*Task directions*: Nothing but a number should be given: how many lines in the entries below include the string "Hpayload".

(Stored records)
Lemma deliveries_room_send st room sender ev body before after :
  Forall (fun e => is_emit e = false) before ->
  Forall (fun e => is_emit e = false) after ->
  forall id ev' body',
    In (id, ev', body')
       (deliveries st (before ++ Emit (ToRoomExcept room sender) ev body :: after)) <->
    in_room room id (rooms st) = true /\ id <> sender /\ ev' = ev /\ body' = body.
Proof.
  intros Hb Ha id ev' body'.
  assert (Hsilent : forall l, Forall (fun e => is_emit e = false) l ->
                              deliveries st l = []).
  { intros l Hl. induction Hl as [|e l He _ IH]; [reflexivity|].
    unfold deliveries in *. cbn [flat_map]. rewrite IH.
    destruct e; try discriminate; reflexivity. }
  unfold deliveries. rewrite flat_map_app. cbn [flat_map].
  fold (deliveries st before). fold (deliveries st after).
  rewrite (Hsilent _ Hb), (Hsilent _ Ha), app_nil_r. cbn [app].
  rewrite in_map_iff. split.
  - intros [id' [Heq Hin]]. inversion Heq; subst.
    apply in_recipients_room in Hin as [Hroom Hne]. repeat split; assumption.
  - intros (Hroom & Hne & -> & ->). exists id. split; [reflexivity|].
    apply in_recipients_room. now split.
Qed.

Lemma deliveries_silent st out :
  Forall (fun e => is_emit e = false) out -> deliveries st out = [].
Proof.
  intros Hl. induction Hl as [|e l He _ IH]; [reflexivity|].
  unfold deliveries in *. cbn [flat_map]. rewrite IH.
  destruct e; try discriminate; reflexivity.
Qed.

(** X6. After [group:leave] of a room named by a primitive key the
    connection is no longer a member of the room, the membership of every
    other connection is as before, the [group:member_left] notice does not
    come back to the leaver, and a later group message to that room, from
    any sender, is not delivered to it. *)
Theorem X6_group_leave_ends_membership
  (st : server) (socket sender : nat) (payload chatId later message : jsval) :
  destructure1 payload "chatId" = Normal chatId ->
  primitive chatId = true ->
  destructure2 later "chatId" "message" = Normal (chatId, message) ->
  exists st1 out,
    on_group_leave socket payload st = Returned st1 out /\
    in_room chatId socket (rooms st1) = false /\
    (forall room other, other <> socket ->
       in_room room other (rooms st1) = in_room room other (rooms st)) /\
    ~ In socket (map receiver (deliveries st1 out)) /\
    ~ In socket
        (map receiver (deliveries st1 (output (on_message_group sender later st1)))).
Proof.
  intros Hpayload _ Hlater.
  do 2 eexists. split; [apply (on_group_leave_eq _ _ _ _ Hpayload)|].
  cbn [rooms set_rooms].
  split; [apply in_room_leave_own|].
  split; [intros room other Hne; now apply in_room_leave_other|].
  split.
  - intros Hin. apply in_map_iff in Hin as [[[id ev] body] [Hid Hin]].
    cbn in Hid. subst id.
    destruct (truthy (registered socket st)).
    + apply (deliveries_room_send _ chatId socket _ _
               [ConsoleLog "User leaving group:"]
               [ConsoleLog "User left group successfully"]) in Hin;
        [|repeat constructor|repeat constructor].
      destruct Hin as (_ & Hne & _). now apply Hne.
    + rewrite deliveries_silent in Hin by (repeat constructor). exact Hin.
  - rewrite (on_message_group_eq _ _ _ _ _ Hlater). cbn [output].
    intros Hin. apply in_map_iff in Hin as [[[id ev] body] [Hid Hin]].
    cbn in Hid. subst id.
    apply (deliveries_room_send _ chatId sender _ _
             [ConsoleLog "Group message:"]
             [ConsoleLog "Group message sent successfully"]) in Hin;
      [|repeat constructor|repeat constructor].
    destruct Hin as (Hroom & _). cbn [rooms set_rooms] in Hroom.
    now rewrite in_room_leave_own in Hroom.
Qed.

Lemma X6_group_leave_ends_membership_witness :
  exists st1 out,
    on_group_leave 2 (JObj [("chatId", JStr "r1")]) one_room = Returned st1 out /\
    in_room (JStr "r1") 2 (rooms st1) = false /\
    (forall room other, other <> 2 ->
       in_room room other (rooms st1) = in_room room other (rooms one_room)) /\
    ~ In 2 (map receiver (deliveries st1 out)) /\
    ~ In 2
        (map receiver
           (deliveries st1 (output (on_message_group 1 (group_message "r1" "hi") st1)))).
Proof.
  apply (X6_group_leave_ends_membership one_room 2 1
           (JObj [("chatId", JStr "r1")]) (JStr "r1")
           (group_message "r1" "hi") (JStr "hi")); reflexivity.
Defined.

(** X7. [group:join] of a room named by a primitive key makes the
    connection a member of the room, but announces it only when the
    registry holds a truthy identity for the connection: then
    [group:member_joined], carrying that identity, goes to exactly the
    members the room had before, the joiner excepted; otherwise nothing is
    delivered to anybody. *)
Theorem X7_group_join_announces_registered_connections
  (st : server) (socket : nat) (payload chatId : jsval) :
  destructure1 payload "chatId" = Normal chatId ->
  primitive chatId = true ->
  exists st1 out,
    on_group_join socket payload st = Returned st1 out /\
    in_room chatId socket (rooms st1) = true /\
    activeUsers st1 = activeUsers st /\
    forall (id : nat) (event : string) (body : jsval),
      In (id, event, body) (deliveries st1 out) <->
      truthy (registered socket st) = true /\
      in_room chatId id (rooms st) = true /\ id <> socket /\
      event = "group:member_joined" /\
      body = JObj [("chatId", chatId); ("user", registered socket st)].
Proof.
  intros Hpayload Hprim. apply strict_eq_primitive in Hprim.
  do 2 eexists. split; [apply (on_group_join_eq _ _ _ _ Hpayload)|].
  cbn [rooms set_rooms].
  split; [rewrite in_room_join, Hprim, Nat.eqb_refl; apply orb_true_r|].
  split; [reflexivity|].
  intros id event body. destruct (truthy (registered socket st)).
  - etransitivity;
      [apply (deliveries_room_send _ chatId socket _ _
                [ConsoleLog "User joining group:"]
                [ConsoleLog "User joined group successfully"]);
       repeat constructor|].
    cbn [rooms set_rooms]. rewrite in_room_join. split.
    + intros (Hroom & Hne & Hev & Hbody). repeat split; try assumption.
      destruct (Nat.eqb_spec socket id); [congruence|].
      now rewrite andb_false_r, orb_false_r in Hroom.
    + intros (_ & Hroom & Hne & Hev & Hbody). repeat split; try assumption.
      now rewrite Hroom.
  - rewrite deliveries_silent by (repeat constructor). split; [intros []|].
    intros (H & _). discriminate H.
Qed.

Lemma X7_group_join_announces_registered_connections_witness :
  exists st1 out,
    on_group_join 1 (JObj [("chatId", JStr "r1")]) one_room = Returned st1 out /\
    in_room (JStr "r1") 1 (rooms st1) = true /\
    activeUsers st1 = activeUsers one_room /\
    forall (id : nat) (event : string) (body : jsval),
      In (id, event, body) (deliveries st1 out) <->
      truthy (identity "ann") = true /\
      in_room (JStr "r1") id (rooms one_room) = true /\ id <> 1 /\
      event = "group:member_joined" /\
      body = JObj [("chatId", JStr "r1"); ("user", identity "ann")].
Proof.
  apply (X7_group_join_announces_registered_connections one_room 1
           (JObj [("chatId", JStr "r1")]) (JStr "r1")); reflexivity.
Defined.

(** The announce case on a run: connection 1, registered as "ann", joins
    "r1"; connection 2, the other member, is told so, and nobody else. *)
Example group_join_is_announced :
  match on_group_join 1 (JObj [("chatId", JStr "r1")]) one_room with
  | Returned st1 out =>
      deliveries st1 out =
        [(2, "group:member_joined",
          JObj [("chatId", JStr "r1"); ("user", identity "ann")])]
  | Escaped _ => False
  end.
Proof. reflexivity. Qed.

Lemma room_members_app room rs rs' :
  room_members room (rs ++ rs') = room_members room rs ++ room_members room rs'.
Proof. unfold room_members. now rewrite filter_app, map_app. Qed.

Lemma NoDup_map_filter {A B : Type} (h : A -> B) (f : A -> bool) l :
  NoDup (map h l) -> NoDup (map h (filter f l)).
Proof.
  induction l as [|x l IH]; cbn; intros H; [constructor|].
  inversion H as [|? ? Hx Hl]; subst.
  destruct (f x); cbn; [constructor|]; auto.
  intros Hin. apply Hx. apply in_map_iff in Hin as [y [Hy Hin]].
  apply filter_In in Hin as [Hin _]. apply in_map_iff. now exists y.
Qed.

Lemma filter_swap {A : Type} (f g : A -> bool) l :
  filter f (filter g l) = filter g (filter f l).
Proof.
  induction l as [|x l IH]; cbn; [reflexivity|].
  destruct (f x) eqn:F, (g x) eqn:G; cbn; rewrite ?F, ?G, IH; reflexivity.
Qed.

Lemma listed_once_filter f rs : listed_once rs -> listed_once (filter f rs).
Proof.
  intros H room. unfold room_members. rewrite filter_swap.
  apply NoDup_map_filter. apply H.
Qed.

Lemma listed_once_join socket chatId rs :
  listed_once rs -> listed_once (socket_join socket chatId rs).
Proof.
  intros H room. unfold socket_join.
  destruct (in_room chatId socket rs) eqn:E; [apply H|].
  rewrite room_members_app. unfold room_members at 2. cbn [filter fst].
  destruct (strict_eq chatId room) eqn:F; cbn [map snd].
  - apply strict_eq_true in F. subst room.
    apply NoDup_app; [apply H|repeat constructor; cbn; tauto|].
    intros x Hx [<-|[]]. apply in_room_members in Hx. congruence.
  - rewrite app_nil_r. apply H.
Qed.

Lemma keeps_listed_once_refl st : keeps_listed_once st st.
Proof. intros H. exact H. Qed.

Lemma keeps_listed_once_trans st1 st2 st3 :
  keeps_listed_once st1 st2 -> keeps_listed_once st2 st3 -> keeps_listed_once st1 st3.
Proof. unfold keeps_listed_once. auto. Qed.

Ltac rooms_step :=
  first
    [ apply keeps_bind; [assumption| |intros ?]
    | apply keeps_try_catch; [assumption| |intros ?]
    | apply keeps_ret; assumption
    | apply keeps_lift; assumption
    | apply keeps_perform; assumption
    | apply keeps_read; assumption
    | apply keeps_modify; intros ? ?;
        first [ assumption
              | apply listed_once_join; assumption
              | apply listed_once_filter; assumption ]
    | match goal with
      | |- keeps _ (match ?x with _ => _ end) => destruct x
      end ].

Lemma dispatch_listed_once socket ev st st' out :
  dispatch socket ev st = Returned st' out ->
  listed_once (rooms st) -> listed_once (rooms st').
Proof.
  pose proof keeps_listed_once_refl as Hrefl.
  pose proof keeps_listed_once_trans as Htrans.
  destruct ev; cbn [dispatch]; intros H Hst; unfold_handlers H;
    apply (keeps_listener keeps_listed_once) in H;
    try (apply H; first [exact Hst | apply listed_once_filter; exact Hst]);
    intros ?; unfold console_log, console_error, emit; repeat rooms_step.
Qed.

Lemma run_events_listed_once evs : forall st,
  listed_once (rooms st) -> listed_once (rooms (run_events evs st)).
Proof.
  induction evs as [|[socket ev] evs IH]; intros st H; cbn [run_events]; [assumption|].
  destruct (dispatch socket ev st) as [st' out|e] eqn:E; [|assumption].
  apply IH. eapply dispatch_listed_once; eassumption.
Qed.

(** X16. Whatever events the server has processed, no room lists a
    connection twice, so that a group message is delivered at most once to
    each connection. *)
Theorem X16_group_message_is_delivered_once_per_member
  (evs : list (nat * client_event)) (sender : nat) (payload chatId message : jsval) :
  destructure2 payload "chatId" "message" = Normal (chatId, message) ->
  (forall room, NoDup (room_members room (rooms (run_events evs initial_server)))) /\
  NoDup (map receiver
           (deliveries (run_events evs initial_server)
              (output (on_message_group sender payload
                         (run_events evs initial_server))))).
Proof.
  intros Hpayload.
  assert (Hrooms : listed_once (rooms (run_events evs initial_server))).
  { apply run_events_listed_once. intros room. constructor. }
  split; [exact Hrooms|].
  rewrite (on_message_group_eq _ _ _ _ _ Hpayload). cbn [output].
  unfold deliveries. cbn [flat_map app]. rewrite app_nil_r, map_map.
  cbn [receiver fst]. rewrite map_id. cbn [recipients].
  apply NoDup_filter. apply Hrooms.
Qed.

Lemma X16_group_message_is_delivered_once_per_member_witness :
  (forall room,
     NoDup (room_members room
              (rooms (run_events (one_room_events ++ [(1, ChatJoin (JStr "r1"))])
                        initial_server)))) /\
  NoDup (map receiver
           (deliveries
              (run_events (one_room_events ++ [(1, ChatJoin (JStr "r1"))]) initial_server)
              (output (on_message_group 2 (group_message "r1" "hi")
                         (run_events (one_room_events ++ [(1, ChatJoin (JStr "r1"))])
                            initial_server))))).
Proof.
  apply (X16_group_message_is_delivered_once_per_member
           (one_room_events ++ [(1, ChatJoin (JStr "r1"))]) 2
           (group_message "r1" "hi") (JStr "r1") (JStr "hi")).
  reflexivity.
Defined.

(** *** What a handler says *)

Section Says.
Variable P : effect -> Prop.

Lemma says_ret {A : Type} (a : A) : says P (ret a).
Proof. intros st. constructor. Qed.

Lemma says_lift {A : Type} (c : completion A) : says P (lift c).
Proof. intros st. constructor. Qed.

Lemma says_read : says P read.
Proof. intros st. constructor. Qed.

Lemma says_modify f : says P (modify f).
Proof. intros st. constructor. Qed.

Lemma says_perform e : P e -> says P (perform e).
Proof. intros H st. cbn. now constructor. Qed.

*Exercise solution*: 6